[Directions] Write out exactly the lines of the entries below from the one holding "Lemma mapped_page s" to the one holding "split; [apply Z.lor_nonneg;", inclusive, and leave out all other lines.

Collected data entries

________________

(* ===== verification/Trap.v ===== *)
(** * kern/trap/trap.c: traps and interrupts

    The handlers of interrupts and exceptions and the way back to the interrupted
    program.  [trap] gets the frame that the entry code has saved and returns the
    frame that the exit code restores; a process that sleeps or is switched away on the
    way is a suspended [thread].  Reading the cycle counter and programming the
    timer ([clock_set_next_event]) have no effect on the state. *)

From S2P Require Import Prelude ListH Pmm CString Printf SkewHeap Sched Sync Vmm VmmProofs Pgtable PgtableProofs Addr AddrProofs Kmalloc Proc Vfs File Kernel Sysfile Exec Pipe Console Syscall.

(** ** libs/riscv.h *)

Definition IRQ_U_SOFT : Z := 0.
Definition IRQ_S_SOFT : Z := 1.
Definition IRQ_H_SOFT : Z := 2.
Definition IRQ_M_SOFT : Z := 3.
Definition IRQ_U_TIMER : Z := 4.
Definition IRQ_S_TIMER : Z := 5.
Definition IRQ_H_TIMER : Z := 6.
Definition IRQ_M_TIMER : Z := 7.
Definition IRQ_U_EXT : Z := 8.
Definition IRQ_S_EXT : Z := 9.
Definition IRQ_H_EXT : Z := 10.
Definition IRQ_M_EXT : Z := 11.
Definition CAUSE_MISALIGNED_FETCH : Z := 0x0.
Definition CAUSE_FETCH_ACCESS : Z := 0x1.
Definition CAUSE_ILLEGAL_INSTRUCTION : Z := 0x2.
Definition CAUSE_BREAKPOINT : Z := 0x3.
Definition CAUSE_MISALIGNED_LOAD : Z := 0x4.
Definition CAUSE_LOAD_ACCESS : Z := 0x5.
Definition CAUSE_MISALIGNED_STORE : Z := 0x6.
Definition CAUSE_STORE_ACCESS : Z := 0x7.
Definition CAUSE_USER_ECALL : Z := 0x8.
Definition CAUSE_SUPERVISOR_ECALL : Z := 0x9.
Definition CAUSE_HYPERVISOR_ECALL : Z := 0xa.
Definition CAUSE_MACHINE_ECALL : Z := 0xb.
Definition CAUSE_FETCH_PAGE_FAULT : Z := 0xc.
Definition CAUSE_LOAD_PAGE_FAULT : Z := 0xd.
Definition CAUSE_STORE_PAGE_FAULT : Z := 0xf.
Definition reg_a7 : Z := 17.

Section trap.
Context {F : Type} (e : kenv F).

Notation k := (kern F).
Notation m := (machine F).

(** Output of one format. *)
Definition say (fmt : string) (va : Z → Z) : M m unit := on_cons (cprintf (ke_fuel e) (lit fmt) va);; mret tt.

Definition newline : string := String (Ascii.ascii_of_nat 10) EmptyString.

Definition trap_in_kernel (tf : trapframe) : bool := negb (Z.land (tf_status tf) SSTATUS_SPP =? 0).

(** ** Printing *)

Definition reg_names : list string :=
  ["  zero     "; "  ra       "; "  sp       "; "  gp       "; "  tp       "; "  t0       "; "  t1       "; "  t2       ";
   "  s0       "; "  s1       "; "  a0       "; "  a1       "; "  a2       "; "  a3       "; "  a4       "; "  a5       ";
   "  a6       "; "  a7       "; "  s2       "; "  s3       "; "  s4       "; "  s5       "; "  s6       "; "  s7       ";
   "  s8       "; "  s9       "; "  s10      "; "  s11      "; "  t3       "; "  t4       "; "  t5       "; "  t6       "].

Fixpoint print_names (l : list string) (r : Z) (gpr : Z → Z) : M m unit :=
  match l with
  | [] => mret tt
  | name :: l =>
    say (name +:+ "0x%08x" +:+ newline) (λ _, gpr r);;
    print_names l (r + 1) gpr
  end.

Definition print_regs (gpr : Z → Z) : M m unit := print_names reg_names 0 gpr.

(** [addr] is the address of the frame. *)
Definition print_trapframe (addr : Z) (tf : trapframe) : M m unit :=
  say ("trapframe at %p" +:+ newline) (λ _, addr);;
  print_regs (gpr tf);;
  say ("  status   0x%08x" +:+ newline) (λ _, tf_status tf);;
  say ("  epc      0x%08x" +:+ newline) (λ _, tf_epc tf);;
  say ("  tval 0x%08x" +:+ newline) (λ _, tf_tval tf);;
  say ("  cause    0x%08x" +:+ newline) (λ _, tf_cause tf).

Definition print_pgfault (tf : trapframe) : M m unit :=
  say ("page fault at 0x%08x: %c/%c" +:+ newline) (λ i,
    if i =? 0 then tf_tval tf
    else if i =? 1 then if trap_in_kernel tf then 75 else 85
    else if tf_cause tf =? CAUSE_STORE_PAGE_FAULT then 87 else 82).

(** ** Page faults *)

Definition pgfault_handler (addr : Z) (tf : trapframe) : M m Z :=
  check ← gets (@check_mm_struct F);
  when (bool_decide (check ≠ None)) (print_pgfault tf);;
  mm ← (match check with
        | Some mm =>
          asserts (λ s : m, current (psc (k_pt (m_kern s))) =? idleproc (psc (k_pt (m_kern s))));;
          mret (Some mm)
        | None =>
          cur ← gets (@has_current F);
          if negb cur then print_trapframe addr tf;; print_pgfault tf;; panic
          else gets (λ s : m, p_mm (cur_proc (m_kern s)))
        end);
  on_kern (on_as (do_pgfault (swap_init_ok e) (ke_swap_out e) (ke_rounds e) (bool_decide (check ≠ None)) (ke_map_swappable e)
    (ke_swap_in e) (ke_as_swappable e) mm (tf_tval tf))).

(** A fault that cannot be handled stops the kernel. *)
Definition handle_pgfault (addr : Z) (tf : trapframe) : M m unit :=
  ret ← pgfault_handler addr tf;
  if negb (ret =? 0) then print_trapframe addr tf;; panic else mret tt.

(** ** Interrupts *)

Definition interrupt_text (cause : Z) : option string :=
  if cause =? IRQ_U_SOFT then Some "User software interrupt"
  else if cause =? IRQ_S_SOFT then Some "Supervisor software interrupt"
  else if cause =? IRQ_H_SOFT then Some "Hypervisor software interrupt"
  else if cause =? IRQ_M_SOFT then Some "Machine software interrupt"
  else if cause =? IRQ_U_TIMER then Some "User software interrupt"
  else if cause =? IRQ_H_TIMER then Some "Hypervisor software interrupt"
  else if cause =? IRQ_M_TIMER then Some "Machine software interrupt"
  else if cause =? IRQ_U_EXT then Some "User software interrupt"
  else if cause =? IRQ_S_EXT then Some "Supervisor external interrupt"
  else if cause =? IRQ_H_EXT then Some "Hypervisor software interrupt"
  else if cause =? IRQ_M_EXT then Some "Machine software interrupt"
  else None.

Definition interrupt_handler (addr : Z) (tf : trapframe) : M m unit :=
  let cause := Z.shiftr (u64 (Z.shiftl (tf_cause tf) 1)) 1 in
  if cause =? IRQ_S_TIMER then
    modify (λ s : m, set_ticks (u64 (ticks s + 1)) s);;
    on_kern (on_sched (run_timer_list (ke_fuel e)));;
    c ← on_cons cons_getc;
    on_io (dev_stdin_write (ke_fuel e) c)
  else
    match interrupt_text cause with
    | Some t => say (t +:+ newline) (λ _, 0)
    | None => print_trapframe addr tf
    end.

(** ** Exceptions *)

(** The system call at the address behind the trapping instruction. *)
Definition ecall : M m (thread m unit) :=
  on_kern (upd_frame (λ tf, Trapframe (gpr tf) (tf_status tf) (u64 (tf_epc tf + 4)) (tf_tval tf) (tf_cause tf)));;
  syscall e.

(** The causes that are only reported. *)
Definition exception_text (cause : Z) : option string :=
  if cause =? CAUSE_MISALIGNED_FETCH then Some "Instruction address misaligned"
  else if cause =? CAUSE_FETCH_ACCESS then Some "Instruction access fault"
  else if cause =? CAUSE_ILLEGAL_INSTRUCTION then Some "Illegal instruction"
  else if cause =? CAUSE_MISALIGNED_LOAD then Some "Load address misaligned"
  else if cause =? CAUSE_HYPERVISOR_ECALL then Some "Environment call from H-mode"
  else if cause =? CAUSE_MACHINE_ECALL then Some "Environment call from M-mode"
  else if cause =? CAUSE_FETCH_PAGE_FAULT then Some "Instruction page fault"
  else None.

(** Those that are page faults for the kernel. *)
Definition fault_text (cause : Z) : option string :=
  if cause =? CAUSE_LOAD_ACCESS then Some "Load access fault"
  else if cause =? CAUSE_STORE_ACCESS then Some "Store/AMO access fault"
  else if cause =? CAUSE_LOAD_PAGE_FAULT then Some "Load page fault"
  else if cause =? CAUSE_STORE_PAGE_FAULT then Some "Store/AMO page fault"
  else None.

(** The result says whether the handler leaves through [kernel_execve_ret], which
    restores the frame at once. *)
Definition exception_handler (addr : Z) (tf : trapframe) : M m (thread m bool) :=
  let cause := tf_cause tf in
  if cause =? CAUSE_BREAKPOINT then
    say ("Breakpoint" +:+ newline) (λ _, 0);;
    if gpr tf reg_a7 =? 10 then _ ⇐ ecall; tret true else tret false
  else if cause =? CAUSE_MISALIGNED_STORE then panic
  else if cause =? CAUSE_USER_ECALL then _ ⇐ ecall; tret false
  else if cause =? CAUSE_SUPERVISOR_ECALL then
    say ("Environment call from S-mode" +:+ newline) (λ _, 0);;
    _ ⇐ ecall; tret false
  else
    match fault_text cause, exception_text cause with
    | Some t, _ =>
      say (t +:+ newline) (λ _, 0);;
      handle_pgfault addr tf;;
      tret false
    | None, Some t => say (t +:+ newline) (λ _, 0);; tret false
    | None, None => print_trapframe addr tf;; tret false
    end.

Definition trap_dispatch (addr : Z) (tf : trapframe) : M m (thread m bool) :=
  if s64 (tf_cause tf) <? 0 then interrupt_handler addr tf;; tret false
  else exception_handler addr tf.

(** ** trap *)

(** The way out of a trap from user mode. *)
Definition leave_kernel (tf : trapframe) : M m (thread m trapframe) :=
  p ← gets (λ s : m, cur_proc (m_kern s));
  if truth (Z.land (p_flags p) PF_EXITING) then
    _ ⇐ on_thread (do_exit (ke_ops e) (swap_init_ok e) (ke_swap_out e) (ke_rounds e) (- E_KILLED));
    tret tf
  else if negb (p_need_resched p =? 0) then
    on_kern (on_sched schedule);;
    mret (Suspended (tret tf : M m (thread m trapframe)))
  else tret tf.

(** The frame is at [addr] on the kernel stack; [current->tf] points to it meanwhile. *)
Definition trap (addr : Z) (tf : trapframe) : M m (thread m trapframe) :=
  has ← gets (@has_current F);
  if negb has then _ ⇐ trap_dispatch addr tf; tret tf
  else
    cur ← on_kern (on_pt get_cur);
    otf ← gets (λ s : m, k_tf (m_kern s) cur);
    oframe ← gets (λ s : m, k_frame (m_kern s) cur);
    on_kern (modify (λ s : k, set_k_frame cur tf (set_k_tf cur addr s)));;
    exec_ret ⇐ trap_dispatch addr tf;
    (tf' ← gets (λ s : m, k_frame (m_kern s) cur);
     if exec_ret : bool then tret tf'
     else
       on_kern (modify (λ s : k, set_k_frame cur (if addr =? otf then tf' else oframe) (set_k_tf cur otf s)));;
       if trap_in_kernel tf then tret tf' else leave_kernel tf').

(** ** kern/process/proc.c: [kernel_execve] *)

Fixpoint count_args (n : nat) (argv argc : Z) : M k Z :=
  match n with
  | O => out_of_fuel
  | S n' =>
    p ← load_ptr (argv + 8 * argc);
    if negb (p =? 0) then count_args n' argv (argc + 1) else mret argc
  end.

(** The breakpoint with the arguments of [SYS_exec] in the registers [regs]. *)
Definition kernel_execve (addr : Z) (regs : trapframe) (name argv : Z) : M m (thread m trapframe) :=
  argc ← on_kern (count_args (ke_fuel e) argv 0);
  trap addr (set_gpr reg_a7 10 (set_gpr (reg_a 3) argv (set_gpr (reg_a 2) argc (set_gpr (reg_a 1) name
    (set_gpr reg_a0 SYS_exec (Trapframe (gpr regs) (Z.lor (tf_status regs) SSTATUS_SPP) (tf_epc regs) 0 CAUSE_BREAKPOINT)))))).

End trap.
(* ===== verification/UserImage.v ===== *)
(** * User memory as the page tables show it

    [user_byte] reads a user address through the tables of an address space.  Mapping
    a new page and filling a frame change it for the addresses of one page and for
    no other. *)

From S2P Require Import Prelude ListH Pmm CString SkewHeap Sched Sync Vmm VmmProofs Pgtable PgtableProofs Addr AddrProofs Kmalloc Proc Vfs File Kernel Sysfile Exec.

(** ** Page numbers *)

Lemma PGOFF_mod la : PGOFF la = la mod PGSIZE.
Proof. unfold PGOFF. change 0xFFF with (Z.ones 12). by rewrite Z.land_ones by lia. Qed.

Lemma index_mod la k : 0 ≤ k → Z.land (Z.shiftr la k) 0x1FF = la / 2 ^ k mod 512.
Proof. intros Hk. change 0x1FF with (Z.ones 9). rewrite Z.land_ones by lia. by rewrite Z.shiftr_div_pow2. Qed.

Lemma three_digits n : 0 ≤ n < 2 ^ 27 → n = n mod 512 + 512 * (n / 512 mod 512) + 262144 * (n / 262144 mod 512).
Proof. intros Hn. Z.to_euclidean_division_equations. lia. Qed.

(** The indices determine the page of an Sv39 address, and the other way round. *)
Lemma vpn_page x y : 0 ≤ x < 2 ^ 39 → 0 ≤ y < 2 ^ 39 → vpn x = vpn y ↔ x / PGSIZE = y / PGSIZE.
Proof.
  intros Hx Hy. unfold vpn, PDX1, PDX0, PTX, PDX1SHIFT, PDX0SHIFT, PTXSHIFT, PGSIZE. rewrite !index_mod by lia.
  change (2 ^ 30) with (2 ^ 12 * 262144). change (2 ^ 21) with (2 ^ 12 * 512). rewrite <-!Z.div_div by lia. change (2 ^ 12) with 4096.
  split; [|by intros ->]. intros [= H1 H0 Ht].
  rewrite (three_digits (x / 4096)), (three_digits (y / 4096)) by (Z.to_euclidean_division_equations; lia). congruence.
Qed.

Lemma pte_at_page s root x y : 0 ≤ x < 2 ^ 39 → 0 ≤ y < 2 ^ 39 → x / PGSIZE = y / PGSIZE → pte_at s root x = pte_at s root y.
Proof. intros Hx Hy H%vpn_page; [|done..]. injection H as H1 H0 Ht. unfold pte_at, walk. by rewrite H1, H0, Ht. Qed.

(** ** The image of an address space *)

Definition user_byte (s : vms) (root la : Z) : option Z :=
  let pte := pte_at s root la in
  if valid pte then Some (frame_byte (tab s (page_of pte)) (la mod PGSIZE)) else None.

(** The addresses of one page are mapped to [page] with the permissions [perm]. *)
Definition mapped (s : vms) (root la page perm : Z) : Prop :=
  ∀ x, la ≤ x < la + PGSIZE → pte_at s root x = pte_create (page2ppn page) (Z.lor PTE_V perm).

Section image.
(** the pages that user memory is taken from *)
Context (pool : Z → Prop).

(** User addresses are mapped to pages of their own, and free pages belong to the pool. *)
Record image_inv (s : vms) (root : Z) (own : Z → option role) (bs : list (Z * Z)) : Prop := ImageInv {
  ii_vm : vm_inv s root own bs;
  ii_pool : ∀ p bl, bl ∈ bs → in_block p bl → pool p;
  ii_page : ∀ x, 0 ≤ x < USERTOP → valid (pte_at s root x) = true → user_page own bs (page_of (pte_at s root x));
  ii_one : ∀ x y, 0 ≤ x < USERTOP → 0 ≤ y < USERTOP → valid (pte_at s root x) = true → valid (pte_at s root y) = true →
    page_of (pte_at s root x) = page_of (pte_at s root y) → x / PGSIZE = y / PGSIZE;
}.

(** Outside [lo, hi) nothing has changed for the user. *)
Definition same_image (s s' : vms) (root lo hi : Z) : Prop :=
  ∀ x, 0 ≤ x < USERTOP → ¬ (lo ≤ x < hi) → pte_at s' root x = pte_at s root x ∧ user_byte s' root x = user_byte s root x.

Lemma same_image_trans s s1 s2 root lo mid hi :
  lo ≤ mid ≤ hi → same_image s s1 root lo mid → same_image s1 s2 root mid hi → same_image s s2 root lo hi.
Proof.
  intros Hm H1 H2 x Hx Hn. destruct (H1 x Hx) as [<- <-]; [lia|]. apply H2; [done|lia].
Qed.

Lemma same_image_weaken s s' root lo hi lo' hi' : lo' ≤ lo → hi ≤ hi' → same_image s s' root lo hi → same_image s s' root lo' hi'.
Proof. intros H1 H2 H x Hx Hn. apply H; [done|lia]. Qed.

(** *** Filling a frame *)

Lemma set_frame_wf s root own page f :
  pt_wf s root own → own page = None → pt_wf (set_frame page f s) root own ∧ ∀ x, pte_at (set_frame page f s) root x = pte_at s root x.
Proof.
  intros [Hr Hd Ht] Hp. assert (∀ q, own q ≠ None → tab (set_frame page f s) q = tab s q) as Hoth.
  { intros q Hq. unfold set_frame. cbn [tab]. apply upd_ne. congruence. }
  assert (tab (set_frame page f s) root = tab s root) as Eroot by (apply Hoth; congruence).
  assert (∀ i, 0 ≤ i < 512 → valid (tab s root i) = true → tab (set_frame page f s) (page_of (tab s root i)) = tab s (page_of (tab s root i))) as Edir.
  { intros i Hi Hv. apply Hoth. destruct (Hd i Hi Hv). congruence. }
  split; [split|].
  - done.
  - rewrite Eroot. done.
  - intros i j Hi Hj. rewrite Eroot. intros Hv. rewrite Edir by done. by apply Ht.
  - intros x. unfold pte_at, walk. rewrite Eroot. destruct (valid (tab s root (PDX1 x))) eqn:Ev; [|done].
    rewrite Edir by (done || apply index_range). destruct (valid (tab s _ (PDX0 x))) eqn:Ev0; [|done].
    rewrite Hoth; [done|]. destruct (Ht (PDX1 x) (PDX0 x)) as [? _]; try (done || apply index_range). congruence.
Qed.

Lemma mapped_page s root la page perm x :
  mapped s root la page perm → 0 ≤ page < npage - nbase → 0 ≤ perm < 1024 → la ≤ x < la + PGSIZE →
  valid (pte_at s root x) = true ∧ page_of (pte_at s root x) = page.
Proof.
  intros Hm Hp Hpe Hx. rewrite (Hm x Hx). split; [apply pte_create_valid|]. apply new_entry; [done|].
  split; [apply Z.lor_nonneg; unfold PTE_V; lia|]. change 1024 with (2 ^ 10). apply Z.log2_lt_cancel. rewrite Z.log2_lor by (unfold PTE_V; lia).
  rewrite Z.log2_pow2 by lia. apply Z.max_lub_lt; [reflexivity|]. destruct (decide (perm = 0)) as [->|]; [done|]. apply Z.log2_lt_pow2; lia.
Qed.

Lemma fill_page s root own bs la page perm f :
  image_inv s root own bs → mapped s root la page perm → la mod PGSIZE = 0 → 0 ≤ la → la + PGSIZE ≤ USERTOP →
  0 ≤ page < npage - nbase → 0 ≤ perm < 1024 →
  image_inv (set_frame page f s) root own bs ∧ mapped (set_frame page f s) root la page perm ∧
  (∀ x, pte_at (set_frame page f s) root x = pte_at s root x) ∧ same_image s (set_frame page f s) root la (la + PGSIZE) ∧
  (∀ x, la ≤ x < la + PGSIZE → user_byte (set_frame page f s) root x = Some (frame_byte f (x - la))).
Proof.
  intros [Hv Hpl Hpg Hone] Hm Hal H0 Htop Hp Hpe. unfold PGSIZE, USERTOP in *.
  assert (∀ x, la ≤ x < la + 4096 → valid (pte_at s root x) = true ∧ page_of (pte_at s root x) = page) as Hmp.
  { intros x Hx. by eapply mapped_page. }
  destruct (Hmp la ltac:(lia)) as [Hvl Hpla]. destruct (Hpg la ltac:(lia) Hvl) as [Hown _]. rewrite Hpla in Hown.
  destruct (set_frame_wf s root own page f (vi_wf _ _ _ _ Hv) Hown) as [Hwf Hpte]. split; [split|split_and!].
  - by split; [|apply Hv|apply Hv].
  - done.
  - intros x Hx. rewrite Hpte. by apply Hpg.
  - intros x y Hx Hy. rewrite !Hpte. by apply Hone.
  - intros x Hx. rewrite Hpte. by apply Hm.
  - done.
  - intros x Hx Hn. split; [done|]. unfold user_byte. rewrite Hpte. destruct (valid (pte_at s root x)) eqn:Ev; [|done]. do 2 f_equal.
    unfold set_frame. cbn [tab]. apply upd_ne. intros E. rewrite <-Hpla in E. apply Hone in E; try done; try lia.
    unfold PGSIZE in E. Z.to_euclidean_division_equations. lia.
  - intros x Hx. destruct (Hmp x Hx) as [Hvx Hpx]. unfold user_byte. rewrite Hpte, Hvx, Hpx. unfold set_frame. cbn [tab]. rewrite upd_eq. do 2 f_equal.
    unfold PGSIZE. Z.to_euclidean_division_equations. lia.
Qed.

(** *** A new page *)

Context (sw : bool) (swap_out : Z → M vms unit) (rounds : nat) (have_check_mm : bool) (map_sw : Z → Z → M vms unit).
Context (Hsw : sw = true → have_check_mm = false).

Lemma map_page s root own bs la perm :
  image_inv s root own bs → la mod PGSIZE = 0 → 0 ≤ la → la + PGSIZE ≤ USERTOP → pte_at s root la = 0 → 3 ≤ total bs → 0 ≤ perm < 1024 →
  ∃ page s' own' bs', pgdir_alloc_page sw swap_out rounds have_check_mm map_sw root la perm s = Ok (Some page, s') ∧
    image_inv s' root own' bs' ∧ taken 3 bs bs' ∧ (∃ bl, bl ∈ bs ∧ in_block page bl) ∧ 0 ≤ page < npage - nbase ∧ mapped s' root la page perm ∧
    same_image s s' root la (la + PGSIZE).
Proof.
  intros [Hv Hpl Hpg Hone] Hal H0 Htop Hla Ht Hpe. unfold PGSIZE, USERTOP in *.
  destruct (pgdir_alloc_page_maps swap_out rounds have_check_mm map_sw s root own bs la perm Hv Hla Ht)
    as (page & s' & own' & bs' & E & Hv' & Htk & Hoth & Hus & Hup & Hpr & (bl & Hbl & Hpbl) & Hpte).
  assert (mapped s' root la page perm) as Hm.
  { intros x Hx. unfold PGSIZE in Hx. rewrite <-Hpte. apply pte_at_page; unfold PGSIZE; Z.to_euclidean_division_equations; lia. }
  assert (∀ x, 0 ≤ x < USERTOP → ¬ (la ≤ x < la + 4096) → pte_at s' root x = pte_at s root x) as Hout.
  { unfold USERTOP. intros x Hx Hn. apply Hoth. intros Ev. apply vpn_page in Ev; [|lia..]. unfold PGSIZE in Ev. Z.to_euclidean_division_equations. lia. }
  assert (∀ x, la ≤ x < la + 4096 → valid (pte_at s' root x) = true ∧ page_of (pte_at s' root x) = page) as Hin.
  { intros x Hx. by eapply mapped_page. }
  exists page, s', own', bs'. split; [by apply pgdir_alloc_page_sw|]. split; [split|split_and!]; try done.
  - intros p b Hb Hpb. destruct (proj2 Htk p b Hb Hpb) as (b' & ? & ?). by eapply Hpl.
  - intros x Hx. destruct (decide (la ≤ x < la + 4096)) as [Hi|Hn].
    + destruct (Hin x Hi) as [_ ->]. done.
    + rewrite Hout by done. intros Hvx. by apply Hus, Hpg.
  - intros x y Hx Hy. destruct (decide (la ≤ x < la + 4096)) as [Hix|Hnx], (decide (la ≤ y < la + 4096)) as [Hiy|Hny].
    + intros _ _ _. unfold PGSIZE. Z.to_euclidean_division_equations. lia.
    + rewrite (Hout y) by done. destruct (Hin x Hix) as [_ ->]. intros _ Hvy Eq. exfalso.
      by destruct (Hus _ (Hpg y Hy Hvy)) as (_ & _ & Hne); rewrite Eq in Hne.
    + rewrite (Hout x) by done. destruct (Hin y Hiy) as [_ ->]. intros Hvx _ Eq. exfalso.
      by destruct (Hus _ (Hpg x Hx Hvx)) as (_ & _ & Hne); rewrite Eq in Hne.
    + rewrite !Hout by done. by apply Hone.
  - by exists bl.
  - lia.
  - lia.
  - intros x Hx Hn. rewrite Hout by done. split; [done|]. unfold user_byte. rewrite Hout by done.
    destruct (valid (pte_at s root x)) eqn:Evx; [|done]. do 2 f_equal. by apply Hus, Hpg.
Qed.

End image.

________________

[Expected answer]
Lemma mapped_page s root la page perm x :
  mapped s root la page perm → 0 ≤ page < npage - nbase → 0 ≤ perm < 1024 → la ≤ x < la + PGSIZE →
  valid (pte_at s root x) = true ∧ page_of (pte_at s root x) = page.
Proof.
  intros Hm Hp Hpe Hx. rewrite (Hm x Hx). split; [apply pte_create_valid|]. apply new_entry; [done|].
  split; [apply Z.lor_nonneg; unfold PTE_V; lia|]. change 1024 with (2 ^ 10). apply Z.log2_lt_cancel. rewrite Z.log2_lor by (unfold PTE_V; lia).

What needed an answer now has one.